[From: firstname.lastname@example.org (Gary Newman)]
Memory errors are categorized as either "HARD" failures, or "SOFT" failures. Either form of failure can cause anything from an unexplained system crash to a nice warning message saying:
"soft error corrected at address 0x00343487 pattern 0x0004000"
The methods that have been developed to deal with these failures are outlined here.
HARD ERRORS occur when one or more bits in a memory consistently read back different data than is written to them. There are a myriad of causes for these failures including failed: memory cells, memory chips, solder connections, SIMM socket connections, and circuit traces. Hard errors are signs of truly broken hardware and require physical repair to correct. If you are lucky, simply removing and reinserting a SIMM in its socket is sufficient to make a better connection. Usually it means you have a bad memory chip or motherboard.
SOFT ERRORS occur when one or more bits in a memory read back different data than was written to them, BUT after rewriting the same data the memory reads it back correctly. In other words: the error is transient and not reproducible. Soft errors are usually intermittent with anywhere from hours to years between occurrences. There are two design causes for soft errors, motherboard noise and internal DRAM noise due to alpha particles or marginal circuits. On a well designed motherboard, noise does not cause measurable soft errors unless the board is defective.
Both soft errors and hard errors can be caused by static electricity damage or otherwise defective parts. Unfortunately these problem parts don't always cause instant hard errors. Failures can appear weeks or months after initial damage as soft (due to degraded performance) or hard errors. "Burn in" (which is heavy exercise of hardware for it's first few days) is a method used by manufacturers to weed out these failures at the factory.
Users of computers can also "change the design" of their computer without understanding the ramifications of what they are doing. Adding "SIMM converters" to fit 30 pin SIMMs into a 72 socket, decreasing the DRAM refresh rate, overclocking, and changing the DRAM access timing all can push a design beyond allowable specifications. The problems frequently show up as parity errors, or on a system without parity just as system flakiness.
INTERNAL DRAM NOISE is caused by two different sources. Marginal circuits on the DRAM are one source that quality manufacturers nearly always find at the factory through testing of the parts. HOWEVER, SOME MARGINAL DRAM MAKES IT TO MARKET! The result is a part that produces a soft error more often than normal (see below). A system of mine had such a part that produced a single bit error (always in the same DRAM chip of a SIMM) once a month.

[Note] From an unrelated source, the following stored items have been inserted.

Lemma dec_facts b : 0 <= b < 256 ->
  (exists inv, octet_inv 3 b = Some inv /\ dec b = rev inv) /\ forallb digit_char (dec b) = true /\ (1 <= length (dec b) <= 3)%nat /\
  value 10 (dec b) 0 = b /\ (hd 0 (dec b) = chr_0 -> dec b = [chr_0]).
Proof.
  intros H. pose proof dec_all as Hall. rewrite forallb_forall in Hall. assert (dec_good b = true) as Hg by (apply Hall, list_elem_of_In, elem_of_seqZ; lia).
  unfold dec_good in Hg. destruct (octet_inv 3 b) as [inv|] eqn:Hi; [|done]. split; [exists inv; unfold dec; by rewrite Hi|].
  apply andb_true_iff in Hg as [[[H1 H2%bool_decide_eq_true]%andb_true_iff H3%Z.eqb_eq]%andb_true_iff H4%bool_decide_eq_true]. done.
Qed.

Lemma put_inv_bytes inv : forall i m rp, (i <= length inv)%nat -> 0 <= rp -> rp + Z.of_nat i < 2 ^ 32 ->
  put_inv i inv m rp = (st_bytes m rp (rev (take i inv)), rp + Z.of_nat i).
Proof.
  induction i as [|i IH]; intros m rp Hi H1 H2; cbn [put_inv]; [cbn; f_equal; lia|]. rewrite u32_small, IH by lia.
  rewrite (take_S_r _ _ (nth i inv 0)). 2: { destruct (lookup_lt_is_Some_2 inv i ltac:(lia)) as [x Hx]. rewrite Hx. by rewrite (nth_lookup_Some _ _ _ _ Hx). }
  rewrite rev_app_distr. cbn [rev app st_bytes]. f_equal. lia.
Qed.

(** ** Printing *)

Definition dotted (l : list Z) : list Z := flat_map (fun b => dec b ++ [46]) l.

(** The octets of an address, the one at the lowest address first. *)
Fixpoint octets_of (n : nat) (a : Z) : list Z :=
  match n with
  | O => []
  | S n => u8 a :: octets_of n (Z.shiftr a 8)
  end.

Lemma u8_octet a : 0 <= u8 a < 256.
Proof. unfold u8. zdm. Qed.

Lemma dotted_length n a : (2 * n <= length (dotted (octets_of n a)) <= 4 * n)%nat.
Proof.
  revert a. induction n as [|n IH]; intros a; cbn [octets_of]; [done|]. unfold dotted in *. cbn [flat_map]. rewrite !length_app. cbn [length].
  specialize (IH (Z.shiftr a 8)). destruct (dec_facts (u8 a) (u8_octet a)) as (_ & _ & Hl & _). lia.
Qed.

Lemma put_octets_bytes n : forall a m rp, 0 <= rp -> rp + 4 * Z.of_nat n < 2 ^ 32 ->
  put_octets n a m rp = Some (st_bytes m rp (dotted (octets_of n a)), rp + Z.of_nat (length (dotted (octets_of n a)))).
Proof.
  induction n as [|n IH]; intros a m rp H1 H2; cbn [put_octets octets_of]; [cbn; do 2 f_equal; lia|]. destruct (dec_facts _ (u8_octet a)) as ((inv & -> & Hdec) & _ & Hl & _).
  unfold dotted in *. cbn [flat_map]. rewrite Hdec in *. rewrite length_rev in Hl.
  rewrite put_inv_bytes by lia. rewrite firstn_all, u32_small, IH by lia. rewrite !length_app, length_rev, st_bytes_app, st_bytes_app, !length_app, length_rev. cbn [length st_bytes].
  do 2 f_equal; [f_equal; lia|lia].
Qed.
(* ===== verification/LwipHeap.v ===== *)
(** The heap of the network stack ([LwipMem]) as a list of blocks: what the headers represent,
    and every operation as an operation on the list. *)

From stdpp Require Import gmap.
From S2P Require Import Prelude Mem CString LwipMem.

(** ** Blocks *)

(** The size of the data of a block and whether it is in use. *)
Abbreviation block := (Z * bool)%type.

Definition fits (size : Z) (b : block) : bool := negb b.2 && (size <=? b.1).

(** A block taken for [size] bytes, with the rest as a block of its own when it is big enough. *)
Definition split_block (size sz : Z) : list block :=
  if size + 24 <=? sz then [(size, true); (sz - size - 12, false)] else [(sz, true)].

(** First fit: the offset of the data and the new list. *)
Fixpoint a_malloc (size p : Z) (bl : list block) : option (Z * list block) :=
  match bl with
  | [] => None
  | b :: bl =>
      if fits size b then Some (p + 12, split_block size b.1 ++ bl)
      else match a_malloc size (p + 12 + b.1) bl with Some (q, bl') => Some (q, b :: bl') | None => None end
  end.

(** Neighbouring free blocks become one. *)
Definition merge_free (b : block) (bl : list block) : list block :=
  match b.2, bl with
  | false, (s, false) :: bl => (b.1 + 12 + s, false) :: bl
  | _, _ => b :: bl
  end.

Definition coalesce (bl : list block) : list block := foldr merge_free [] bl.

(** A block in use cut down to [r] bytes, with what follows it. *)
Definition a_shrink (r sz : Z) (bl : list block) : list block :=
  if r =? sz then (sz, true) :: bl
  else match bl with
       | (s, false) :: bl => (r, true) :: (sz - r + s, false) :: bl
       | _ => if r + 24 <=? sz then (r, true) :: (sz - r - 12, false) :: bl else (sz, true) :: bl
       end.

(** The data of the blocks in use: offset and size. *)
Fixpoint used_at (p : Z) (bl : list block) : list (Z * Z) :=
  match bl with
  | [] => []
  | (sz, u) :: bl => (if u then [(p + 12, sz)] else []) ++ used_at (p + 12 + sz) bl
  end.

(** The offset of the first free block. *)
Fixpoint first_free (p : Z) (bl : list block) : Z :=
  match bl with
  | [] => p
  | (sz, u) :: bl => if u then first_free (p + 12 + sz) bl else p
  end.

(** No two free blocks in a row. *)
Fixpoint apart (bl : list block) : Prop :=
  match bl with
  | (_, u) :: ((_, u') :: _) as bl' => (u || u' = true) /\ apart bl'
  | _ => True
  end.

Fixpoint span (bl : list block) : Z :=
  match bl with
  | [] => 0
  | (sz, _) :: bl => 12 + sz + span bl
  end.

Definition head_free (bl : list block) : bool := match bl with (_, u) :: _ => negb u | [] => false end.
Fixpoint last_free (bl : list block) : bool :=
  match bl with
  | [] => false
  | [(_, u)] => negb u
  | _ :: bl => last_free bl
  end.

Lemma last_free_snoc bl sz u : last_free (bl ++ [(sz, u)]) = negb u.
Proof. induction bl as [|[s v] bl IH]; [done|]. cbn [app last_free]. destruct bl; cbn in *; done. Qed.

Lemma apart_app bl bl' : apart (bl ++ bl') <-> apart bl /\ apart bl' /\ last_free bl && head_free bl' = false.
Proof.
  induction bl as [|[sz u] bl IH]; [cbn; tauto|]. destruct bl as [|[sz2 u2] bl].
  - destruct bl' as [|[s v] bl']; cbn; [by rewrite andb_false_r; tauto|]. destruct u, v; cbn; intuition done.
  - cbn [app] in *. cbn [apart last_free] in *. rewrite IH. tauto.
Qed.

Definition sizes_ok (bl : list block) : Prop := Forall (fun b : block => 12 <= b.1 /\ b.1 mod 4 = 0) bl.

Lemma span_app bl bl' : span (bl ++ bl') = span bl + span bl'.
Proof. induction bl as [|[sz u] bl IH]; cbn [span app]; lia. Qed.

Lemma span_nonneg bl : sizes_ok bl -> 0 <= span bl /\ 24 * Z.of_nat (length bl) <= span bl /\ span bl mod 4 = 0.
Proof.
  intros H. induction H as [|[sz u] bl [Hs Ha] _ IH]; cbn [span length]; [done|]. cbn [fst] in *. destruct IH as (IH1 & IH2 & IH3). repeat split; [lia|lia|].
  clear -Ha IH3. zdm.
Qed.

(** ** Memory *)

Lemma ld32_st8_ne m a v b : a < b \/ b + 4 <= a -> ld32 (st8 m a v) b = ld32 m b.
Proof. intros H. apply ld32_ext. intros i Hi. rewrite ld8_st8. by rewrite (proj2 (Z.eqb_neq _ _)) by lia. Qed.

Lemma ld8_st8_ne m a v b : a <> b -> ld8 (st8 m a v) b = ld8 m b.
Proof. intros H. rewrite ld8_st8. by rewrite (proj2 (Z.eqb_neq _ _)). Qed.

Lemma ld8_st8_eq m a v : ld8 (st8 m a v) a = u8 v.
Proof. by rewrite ld8_st8, Z.eqb_refl. Qed.

(** Read through stores to other places. *)
Ltac hmem :=
  repeat first [rewrite ld32_st32_eq | rewrite ld8_st8_eq | rewrite ld32_st32_ne by lia | rewrite ld32_st8_ne by lia
               | rewrite ld8_st8_ne by lia | rewrite ld8_st32_ne by lia].

Ltac hconsts := change SIZEOF_STRUCT_MEM with 12 in *; change MIN_SIZE_ALIGNED with 12 in *; change MEM_ALIGNMENT with 4 in *.

Abbreviation E := MEM_SIZE_ALIGNED.

Lemma E_val : E = 2228224.
Proof. reflexivity. Qed.

Section Heap.
Variable ram : Z.
Hypothesis ram_pos : 0 < ram.
Hypothesis ram_end : ram + E + 12 <= 2 ^ 32.
Hypothesis ram_aligned : ram mod 4 = 0.

(** The header at offset [p]. *)
Record hdr (m : mem) (p next prev : Z) (used : bool) : Prop := {
  hd_next : ld32 m (ram + p) = next;
  hd_prev : ld32 m (ram + p + 4) = prev;
  hd_used : ld8 m (ram + p + 8) = if used then 1 else 0;
}.

(** The blocks [bl] from offset [p] on; [prev] is the offset of the block before. *)
Fixpoint seg (m : mem) (p prev : Z) (bl : list block) : Prop :=
  match bl with
  | [] => True
  | (sz, u) :: bl => hdr m p (p + 12 + sz) prev u /\ seg m (p + 12 + sz) p bl
  end.

Fixpoint last_off (p prev : Z) (bl : list block) : Z :=
  match bl with
  | [] => prev
  | (sz, _) :: bl => last_off (p + 12 + sz) p bl
  end.

(** The blocks fill the heap up to the last header; [lf] is the lowest free one. *)
Record shape (m : mem) (lf : Z) (bl : list block) : Prop := {
  sh_seg : seg m 0 0 bl;
  sh_span : span bl = E;
  sh_sizes : sizes_ok bl;
  sh_next : ld32 m (ram + E) = E;
  sh_used : ld8 m (ram + E + 8) = 1;
  sh_lfree : lf = ram + first_free 0 bl;
}.

Record rep (m : mem) (lf : Z) (bl : list block) : Prop := {
  rp_shape :> shape m lf bl;
  rp_apart : apart bl;
}.

Definition the_heap (m : mem) (lf : Z) : heap := mkHeap m ram (ram + E) lf.

Lemma seg_app m bl bl' : forall p prev, seg m p prev (bl ++ bl') <-> seg m p prev bl /\ seg m (p + span bl) (last_off p prev bl) bl'.
Proof.
  induction bl as [|[sz u] bl IH]; intros p prev; cbn [seg app span last_off].
  - rewrite Z.add_0_r. tauto.
  - rewrite IH. replace (p + (12 + sz + span bl)) with (p + 12 + sz + span bl) by lia. tauto.
Qed.

Lemma last_off_app bl sz u : forall p prev, last_off p prev (bl ++ [(sz, u)]) = p + span bl.
Proof. induction bl as [|[s v] bl IH]; intros p prev; cbn [last_off app span]; [lia|]. rewrite IH. lia. Qed.

Lemma first_free_app bl bl' : forall p, forallb snd bl = true -> first_free p (bl ++ bl') = first_free (p + span bl) bl'.
Proof.
  induction bl as [|[sz u] bl IH]; intros p H; cbn [first_free app span]; [by rewrite Z.add_0_r|]. cbn in H. apply andb_true_iff in H as [-> H].
  rewrite IH by done. f_equal. lia.
Qed.

Lemma first_free_before bl bl' : forall p, sizes_ok bl -> forallb snd bl = false -> first_free p (bl ++ bl') = first_free p bl /\ first_free p bl < p + span bl.
Proof.
  induction bl as [|[sz u] bl IH]; intros p Hs H; cbn [first_free app span]; [done|]. apply Forall_cons in Hs as [[Hs _] Hsz]. cbn [fst] in Hs. cbn in H.
  pose proof (span_nonneg bl Hsz). destruct u; [|split; [done|lia]]. destruct (IH (p + 12 + sz) Hsz H) as [-> Hlt]. split; [done|lia].
Qed.

Lemma first_free_range bl : forall p, sizes_ok bl -> p <= first_free p bl <= p + span bl.
Proof.
  induction bl as [|[sz u] bl IH]; intros p Hs; cbn [first_free span]; [lia|]. apply Forall_cons in Hs as [[Hs _] Hsz]. cbn [fst] in Hs.
  pose proof (span_nonneg bl Hsz). destruct u; [|lia]. specialize (IH (p + 12 + sz) Hsz). lia.
Qed.

Lemma hdr_ext m m' p n q u : hdr m p n q u -> (forall b, ram + p <= b < ram + p + 9 -> ld8 m' b = ld8 m b) -> hdr m' p n q u.
Proof.
  intros [H1 H2 H3] He. split.
  - rewrite <- H1. apply ld32_ext. intros i Hi. apply He. lia.
  - rewrite <- H2. apply ld32_ext. intros i Hi. apply He. lia.
  - rewrite <- H3. apply He. lia.
Qed.

Lemma seg_ext m m' bl : forall p prev,
  seg m p prev bl -> sizes_ok bl -> (forall b, ram + p <= b < ram + p + span bl -> ld8 m' b = ld8 m b) -> seg m' p prev bl.
Proof.
  induction bl as [|[sz u] bl IH]; intros p prev H Hs He; cbn [seg span] in *; [done|]. destruct H as [Hh H]. apply Forall_cons in Hs as [[Hsz _] Hs]. cbn [fst] in Hsz.
  pose proof (span_nonneg bl Hs). split; [apply (hdr_ext m); [done|]; intros b Hb; apply He; lia|]. apply IH; [done|done|]. intros b Hb. apply He. lia.
Qed.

ALL DRAM PRODUCES SOFT ERRORS DUE TO ALPHA PARTICLES. The plastic packaging of the DRAM contains small amounts of radioactivity that produce alpha particles. These are energetic, fast moving, helium atoms which are missing their electrons. When an alpha particle emitted by the packaging hits a sense line in the DRAM during a read cycle, the noise it produces causes the sense amplifier to misread the data. Then, as with all DRAM, the memory cell is refreshed after reading and the bad data becomes permanent.
Memory Error Likelyhood
In 1990, alpha particle induced soft errors occurred in 16 Mb computer systems at the mean rate of roughly one error every 3 months. Improved DRAM designs have greatly reduced that error rate so that today the mean error rate in a 16 Mb system is roughly one bit error every 16 years. Note that since the errors only occur when memory is being read, faster access rates to memory make for shorter times between errors. When a computer is idle, the only DRAM access is due to infrequent memory refresh cycles. When a program is constantly reading from memory at the maximum memory bandwidth, bit errors occur more frequently.
With computers DESIGNED to produce memory errors at a rate of roughly one bit error per system per 16 years, manufacturers have been cutting costs by not including "parity" memory with systems they sell. THIS ERROR RATE PRODUCES A SINGLE BIT ERROR DURING A TYPICAL THREE MONTH WARRANTY IN 1.6 PERCENT OF ALL THE COMPUTERS SOLD! There are two main risks of using a system without parity memory. One is that the computer user will have no warning when a memory error (soft or hard) has occurred, and the other is that side effects of the error may be hard to isolate. A single bit error can produce side effects such as: a wrong result in a spreadsheet, erroneous data in a database, a bug in the instructions of an application program or operating system causing mysterious system crashes.
With 100 million computers in use today, we should expect roughly 6 million single bit errors per year. Computer hardware and software companies must receive thousands of "side effect" bug reports and support calls due to memory errors alone. The costs of NOT including parity memory must be huge!